» About this task: Working through the lines below, return each one that holds "intros".

Excerpts from a dataset
★ ★ ★

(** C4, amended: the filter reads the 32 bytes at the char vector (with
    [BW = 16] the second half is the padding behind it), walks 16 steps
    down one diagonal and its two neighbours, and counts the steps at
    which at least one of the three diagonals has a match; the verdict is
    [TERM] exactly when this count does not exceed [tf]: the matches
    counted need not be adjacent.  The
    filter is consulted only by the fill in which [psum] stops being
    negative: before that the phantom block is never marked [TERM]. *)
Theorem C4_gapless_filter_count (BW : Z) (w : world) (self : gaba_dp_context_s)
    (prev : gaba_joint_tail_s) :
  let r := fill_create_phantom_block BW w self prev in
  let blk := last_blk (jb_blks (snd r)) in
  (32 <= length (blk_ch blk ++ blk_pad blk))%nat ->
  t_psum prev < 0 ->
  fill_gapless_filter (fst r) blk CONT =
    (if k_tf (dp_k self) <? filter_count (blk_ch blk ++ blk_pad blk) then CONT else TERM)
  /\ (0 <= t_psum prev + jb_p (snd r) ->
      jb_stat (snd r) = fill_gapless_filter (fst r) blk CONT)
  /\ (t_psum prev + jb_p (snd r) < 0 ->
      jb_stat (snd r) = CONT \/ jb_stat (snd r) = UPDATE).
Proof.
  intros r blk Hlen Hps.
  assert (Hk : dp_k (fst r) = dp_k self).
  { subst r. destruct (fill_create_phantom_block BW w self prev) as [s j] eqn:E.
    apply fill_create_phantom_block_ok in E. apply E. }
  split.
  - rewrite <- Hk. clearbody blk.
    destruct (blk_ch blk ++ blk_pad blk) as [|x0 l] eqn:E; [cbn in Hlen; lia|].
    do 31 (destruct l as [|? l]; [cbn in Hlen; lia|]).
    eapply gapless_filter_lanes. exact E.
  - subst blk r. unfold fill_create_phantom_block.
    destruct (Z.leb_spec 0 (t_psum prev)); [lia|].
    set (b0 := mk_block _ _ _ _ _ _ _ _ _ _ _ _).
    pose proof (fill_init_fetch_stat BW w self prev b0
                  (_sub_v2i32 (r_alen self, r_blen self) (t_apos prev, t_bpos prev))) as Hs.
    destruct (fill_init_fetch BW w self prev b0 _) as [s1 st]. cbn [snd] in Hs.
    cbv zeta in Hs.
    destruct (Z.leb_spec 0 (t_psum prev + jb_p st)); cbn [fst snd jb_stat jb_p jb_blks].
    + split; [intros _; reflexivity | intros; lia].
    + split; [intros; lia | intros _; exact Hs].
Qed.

★ ★ ★

» Problem solution:
  intros r blk Hlen Hps.
    + split; [intros _; reflexivity | intros; lia].
    + split; [intros; lia | intros _; exact Hs].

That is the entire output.